> [TASK TO COMPLETE]:
Taking the listing below, restate word for word each line from the line with "(** * PayGo: mail" to the line with "[Object.prototype]. An assignment", ends included, and stop there.

> [RECORDED INFORMATION]:
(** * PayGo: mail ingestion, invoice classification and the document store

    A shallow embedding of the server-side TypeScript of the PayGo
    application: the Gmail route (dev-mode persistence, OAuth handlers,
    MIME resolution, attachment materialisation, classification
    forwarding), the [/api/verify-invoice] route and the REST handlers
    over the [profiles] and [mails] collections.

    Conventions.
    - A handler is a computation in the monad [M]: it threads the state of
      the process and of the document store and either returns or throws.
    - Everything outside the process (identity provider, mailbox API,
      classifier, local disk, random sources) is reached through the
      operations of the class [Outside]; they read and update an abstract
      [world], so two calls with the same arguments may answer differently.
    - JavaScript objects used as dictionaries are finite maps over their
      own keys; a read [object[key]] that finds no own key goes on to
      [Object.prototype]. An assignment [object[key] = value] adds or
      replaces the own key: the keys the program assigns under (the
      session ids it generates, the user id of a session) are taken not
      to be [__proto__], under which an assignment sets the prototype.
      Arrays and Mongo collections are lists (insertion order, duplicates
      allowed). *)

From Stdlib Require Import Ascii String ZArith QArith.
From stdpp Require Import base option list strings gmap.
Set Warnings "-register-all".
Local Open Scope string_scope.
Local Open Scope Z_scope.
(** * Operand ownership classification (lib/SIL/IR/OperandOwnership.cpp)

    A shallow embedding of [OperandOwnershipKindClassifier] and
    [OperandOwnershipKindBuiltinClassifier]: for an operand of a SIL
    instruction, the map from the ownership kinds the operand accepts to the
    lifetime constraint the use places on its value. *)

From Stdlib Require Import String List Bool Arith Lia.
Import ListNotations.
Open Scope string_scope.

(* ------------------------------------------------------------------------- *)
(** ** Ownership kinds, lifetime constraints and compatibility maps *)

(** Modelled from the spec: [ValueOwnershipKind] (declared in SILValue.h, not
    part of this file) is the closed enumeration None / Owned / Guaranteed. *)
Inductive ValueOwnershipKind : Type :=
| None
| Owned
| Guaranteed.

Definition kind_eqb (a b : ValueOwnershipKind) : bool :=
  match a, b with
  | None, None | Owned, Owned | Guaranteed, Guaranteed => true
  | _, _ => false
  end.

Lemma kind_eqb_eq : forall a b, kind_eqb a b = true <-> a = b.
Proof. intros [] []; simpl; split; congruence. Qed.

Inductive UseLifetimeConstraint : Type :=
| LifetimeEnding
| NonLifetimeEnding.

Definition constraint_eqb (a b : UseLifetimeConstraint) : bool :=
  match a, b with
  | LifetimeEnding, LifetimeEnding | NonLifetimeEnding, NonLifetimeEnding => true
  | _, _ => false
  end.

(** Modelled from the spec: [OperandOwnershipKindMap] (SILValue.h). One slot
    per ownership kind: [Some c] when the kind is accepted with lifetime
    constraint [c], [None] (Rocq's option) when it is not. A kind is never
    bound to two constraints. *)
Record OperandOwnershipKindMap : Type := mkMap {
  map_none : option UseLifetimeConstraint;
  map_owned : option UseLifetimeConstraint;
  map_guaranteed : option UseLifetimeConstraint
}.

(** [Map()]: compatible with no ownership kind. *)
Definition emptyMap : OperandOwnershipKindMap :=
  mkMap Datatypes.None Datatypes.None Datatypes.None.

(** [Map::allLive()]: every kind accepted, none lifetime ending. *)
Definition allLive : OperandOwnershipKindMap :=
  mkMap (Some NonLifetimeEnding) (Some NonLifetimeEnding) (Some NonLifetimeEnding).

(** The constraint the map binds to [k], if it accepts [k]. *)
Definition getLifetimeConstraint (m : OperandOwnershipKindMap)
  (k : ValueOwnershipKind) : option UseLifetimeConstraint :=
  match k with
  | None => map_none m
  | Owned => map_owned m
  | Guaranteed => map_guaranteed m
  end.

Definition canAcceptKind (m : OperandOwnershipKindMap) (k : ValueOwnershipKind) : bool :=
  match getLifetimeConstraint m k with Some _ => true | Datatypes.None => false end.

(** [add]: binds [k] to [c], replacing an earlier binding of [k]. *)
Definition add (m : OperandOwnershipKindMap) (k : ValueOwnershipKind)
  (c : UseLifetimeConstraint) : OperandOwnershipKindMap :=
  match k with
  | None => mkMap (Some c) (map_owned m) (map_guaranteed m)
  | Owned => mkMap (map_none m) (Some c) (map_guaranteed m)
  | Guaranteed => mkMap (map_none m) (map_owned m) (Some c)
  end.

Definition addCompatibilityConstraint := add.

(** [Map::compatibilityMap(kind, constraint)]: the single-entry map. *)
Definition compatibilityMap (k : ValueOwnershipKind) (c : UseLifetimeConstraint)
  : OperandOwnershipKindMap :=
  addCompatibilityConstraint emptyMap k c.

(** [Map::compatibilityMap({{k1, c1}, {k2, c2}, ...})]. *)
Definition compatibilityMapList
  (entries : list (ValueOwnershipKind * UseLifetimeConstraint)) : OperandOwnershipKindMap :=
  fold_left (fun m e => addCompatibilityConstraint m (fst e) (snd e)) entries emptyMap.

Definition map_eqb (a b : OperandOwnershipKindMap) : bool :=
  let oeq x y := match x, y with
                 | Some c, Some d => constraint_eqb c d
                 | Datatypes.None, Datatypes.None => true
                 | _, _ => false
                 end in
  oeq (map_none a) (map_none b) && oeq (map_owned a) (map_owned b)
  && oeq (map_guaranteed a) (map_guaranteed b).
...
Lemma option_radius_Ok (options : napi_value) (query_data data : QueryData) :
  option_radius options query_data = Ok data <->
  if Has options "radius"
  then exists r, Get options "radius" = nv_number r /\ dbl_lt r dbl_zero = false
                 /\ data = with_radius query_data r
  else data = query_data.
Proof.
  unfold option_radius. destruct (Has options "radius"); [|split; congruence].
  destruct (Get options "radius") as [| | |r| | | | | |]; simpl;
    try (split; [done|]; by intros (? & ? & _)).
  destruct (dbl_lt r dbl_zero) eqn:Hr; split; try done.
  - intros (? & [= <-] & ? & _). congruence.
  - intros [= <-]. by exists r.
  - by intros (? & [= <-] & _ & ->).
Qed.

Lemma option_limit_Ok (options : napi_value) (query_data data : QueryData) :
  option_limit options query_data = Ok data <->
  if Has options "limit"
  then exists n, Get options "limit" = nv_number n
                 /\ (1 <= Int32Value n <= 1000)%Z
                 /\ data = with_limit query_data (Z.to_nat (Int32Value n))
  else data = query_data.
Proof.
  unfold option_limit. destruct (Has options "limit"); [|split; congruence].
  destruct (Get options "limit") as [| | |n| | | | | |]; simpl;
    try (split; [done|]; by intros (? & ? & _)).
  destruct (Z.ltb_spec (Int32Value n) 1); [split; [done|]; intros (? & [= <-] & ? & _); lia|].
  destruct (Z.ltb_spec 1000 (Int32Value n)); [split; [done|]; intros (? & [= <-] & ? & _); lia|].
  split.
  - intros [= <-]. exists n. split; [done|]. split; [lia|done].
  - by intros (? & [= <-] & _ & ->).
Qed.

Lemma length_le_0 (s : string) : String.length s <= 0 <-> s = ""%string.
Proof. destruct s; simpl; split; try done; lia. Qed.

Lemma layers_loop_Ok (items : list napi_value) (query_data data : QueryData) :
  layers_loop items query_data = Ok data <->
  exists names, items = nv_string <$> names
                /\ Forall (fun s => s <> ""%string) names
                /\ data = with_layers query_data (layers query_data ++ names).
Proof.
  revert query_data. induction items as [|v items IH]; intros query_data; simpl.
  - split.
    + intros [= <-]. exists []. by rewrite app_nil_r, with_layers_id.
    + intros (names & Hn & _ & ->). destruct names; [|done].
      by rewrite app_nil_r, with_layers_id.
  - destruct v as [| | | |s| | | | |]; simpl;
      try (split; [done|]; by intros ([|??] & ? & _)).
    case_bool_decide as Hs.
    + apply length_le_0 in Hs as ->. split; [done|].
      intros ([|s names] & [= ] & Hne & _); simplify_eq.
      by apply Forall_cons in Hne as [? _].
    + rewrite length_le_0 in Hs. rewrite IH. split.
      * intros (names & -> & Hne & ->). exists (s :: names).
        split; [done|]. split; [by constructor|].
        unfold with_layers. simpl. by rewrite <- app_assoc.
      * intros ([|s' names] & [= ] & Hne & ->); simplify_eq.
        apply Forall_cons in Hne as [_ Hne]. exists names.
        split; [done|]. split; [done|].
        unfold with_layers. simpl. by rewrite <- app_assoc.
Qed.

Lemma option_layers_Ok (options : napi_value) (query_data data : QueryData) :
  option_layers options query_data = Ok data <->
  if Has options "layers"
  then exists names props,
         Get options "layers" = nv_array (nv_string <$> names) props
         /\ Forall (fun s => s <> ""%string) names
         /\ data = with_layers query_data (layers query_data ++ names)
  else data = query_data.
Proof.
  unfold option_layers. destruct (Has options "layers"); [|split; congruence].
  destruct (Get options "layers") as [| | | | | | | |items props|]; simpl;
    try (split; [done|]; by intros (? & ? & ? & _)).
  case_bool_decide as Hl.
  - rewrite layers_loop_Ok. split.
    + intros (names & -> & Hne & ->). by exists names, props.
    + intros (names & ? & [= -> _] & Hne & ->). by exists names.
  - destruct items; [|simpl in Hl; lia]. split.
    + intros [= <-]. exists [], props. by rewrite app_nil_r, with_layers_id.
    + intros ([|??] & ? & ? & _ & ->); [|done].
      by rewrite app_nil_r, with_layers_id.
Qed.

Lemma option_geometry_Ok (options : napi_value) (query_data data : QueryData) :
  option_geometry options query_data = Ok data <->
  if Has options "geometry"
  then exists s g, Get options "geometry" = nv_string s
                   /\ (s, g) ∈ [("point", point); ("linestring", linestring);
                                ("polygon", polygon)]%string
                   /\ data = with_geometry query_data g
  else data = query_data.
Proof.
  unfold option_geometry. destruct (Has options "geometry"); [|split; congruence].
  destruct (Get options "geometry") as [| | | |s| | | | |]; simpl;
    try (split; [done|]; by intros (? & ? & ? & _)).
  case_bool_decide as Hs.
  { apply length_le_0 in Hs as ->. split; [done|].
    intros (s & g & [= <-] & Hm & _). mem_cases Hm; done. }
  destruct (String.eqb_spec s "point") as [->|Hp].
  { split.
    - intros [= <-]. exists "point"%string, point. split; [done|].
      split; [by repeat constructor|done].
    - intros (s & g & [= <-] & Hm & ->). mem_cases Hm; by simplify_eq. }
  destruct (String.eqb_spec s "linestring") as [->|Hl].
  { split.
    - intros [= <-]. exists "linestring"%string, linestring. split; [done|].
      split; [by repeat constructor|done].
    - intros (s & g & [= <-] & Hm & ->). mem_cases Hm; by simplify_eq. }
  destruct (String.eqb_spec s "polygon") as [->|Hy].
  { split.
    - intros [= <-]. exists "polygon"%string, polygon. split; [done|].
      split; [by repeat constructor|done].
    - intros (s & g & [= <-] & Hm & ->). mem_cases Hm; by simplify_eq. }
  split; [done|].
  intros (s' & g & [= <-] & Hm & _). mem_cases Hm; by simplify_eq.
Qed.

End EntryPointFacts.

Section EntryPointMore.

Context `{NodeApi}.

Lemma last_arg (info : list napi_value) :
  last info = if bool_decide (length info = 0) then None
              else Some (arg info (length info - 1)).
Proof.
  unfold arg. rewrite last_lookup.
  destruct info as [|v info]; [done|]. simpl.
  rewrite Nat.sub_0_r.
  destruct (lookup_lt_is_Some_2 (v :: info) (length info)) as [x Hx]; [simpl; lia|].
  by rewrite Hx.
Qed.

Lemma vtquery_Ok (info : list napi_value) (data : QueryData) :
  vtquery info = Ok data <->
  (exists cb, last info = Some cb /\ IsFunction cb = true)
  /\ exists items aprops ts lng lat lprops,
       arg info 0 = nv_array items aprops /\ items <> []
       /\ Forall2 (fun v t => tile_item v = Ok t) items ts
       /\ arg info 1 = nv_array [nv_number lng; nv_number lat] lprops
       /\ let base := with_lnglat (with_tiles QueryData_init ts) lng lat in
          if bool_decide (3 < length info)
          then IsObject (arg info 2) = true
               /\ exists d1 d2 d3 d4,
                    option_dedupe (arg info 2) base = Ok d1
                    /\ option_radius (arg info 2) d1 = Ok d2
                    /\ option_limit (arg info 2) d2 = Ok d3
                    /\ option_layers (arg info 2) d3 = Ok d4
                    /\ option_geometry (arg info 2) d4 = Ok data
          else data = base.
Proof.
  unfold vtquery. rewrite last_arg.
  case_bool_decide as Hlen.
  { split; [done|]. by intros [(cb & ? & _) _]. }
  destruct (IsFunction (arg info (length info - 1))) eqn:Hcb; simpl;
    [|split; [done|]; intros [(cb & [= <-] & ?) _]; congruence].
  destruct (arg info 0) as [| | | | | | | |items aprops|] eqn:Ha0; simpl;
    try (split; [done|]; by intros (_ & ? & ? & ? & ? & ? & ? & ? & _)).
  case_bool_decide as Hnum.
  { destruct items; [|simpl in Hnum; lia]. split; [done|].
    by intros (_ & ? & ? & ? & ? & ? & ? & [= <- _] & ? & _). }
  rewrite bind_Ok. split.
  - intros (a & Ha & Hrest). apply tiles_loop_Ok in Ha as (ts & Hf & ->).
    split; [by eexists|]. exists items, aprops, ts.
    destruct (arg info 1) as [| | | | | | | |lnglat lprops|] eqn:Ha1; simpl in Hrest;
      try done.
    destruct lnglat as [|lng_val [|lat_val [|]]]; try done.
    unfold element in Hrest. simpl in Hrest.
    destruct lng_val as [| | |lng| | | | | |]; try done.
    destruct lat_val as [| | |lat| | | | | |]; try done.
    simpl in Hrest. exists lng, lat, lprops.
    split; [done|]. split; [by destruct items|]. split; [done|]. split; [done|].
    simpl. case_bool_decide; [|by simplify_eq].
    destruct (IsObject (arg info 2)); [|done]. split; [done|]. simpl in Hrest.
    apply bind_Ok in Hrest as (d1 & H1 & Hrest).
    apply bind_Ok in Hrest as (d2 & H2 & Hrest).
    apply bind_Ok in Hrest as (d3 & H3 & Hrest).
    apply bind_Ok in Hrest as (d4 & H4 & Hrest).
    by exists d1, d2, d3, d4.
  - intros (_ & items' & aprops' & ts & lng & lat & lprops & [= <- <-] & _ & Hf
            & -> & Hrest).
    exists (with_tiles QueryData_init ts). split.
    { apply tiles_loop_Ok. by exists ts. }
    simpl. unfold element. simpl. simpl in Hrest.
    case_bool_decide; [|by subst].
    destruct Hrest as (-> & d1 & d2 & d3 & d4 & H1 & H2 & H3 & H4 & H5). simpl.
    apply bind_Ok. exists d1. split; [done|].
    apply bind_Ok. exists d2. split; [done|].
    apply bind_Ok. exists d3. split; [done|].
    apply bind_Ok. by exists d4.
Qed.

> [SOLVED PROBLEM]:
(** * PayGo: mail ingestion, invoice classification and the document store

    A shallow embedding of the server-side TypeScript of the PayGo
    application: the Gmail route (dev-mode persistence, OAuth handlers,
    MIME resolution, attachment materialisation, classification
    forwarding), the [/api/verify-invoice] route and the REST handlers
    over the [profiles] and [mails] collections.

    Conventions.
    - A handler is a computation in the monad [M]: it threads the state of
      the process and of the document store and either returns or throws.
    - Everything outside the process (identity provider, mailbox API,
      classifier, local disk, random sources) is reached through the
      operations of the class [Outside]; they read and update an abstract
      [world], so two calls with the same arguments may answer differently.
    - JavaScript objects used as dictionaries are finite maps over their
      own keys; a read [object[key]] that finds no own key goes on to
      [Object.prototype]. An assignment [object[key] = value] adds or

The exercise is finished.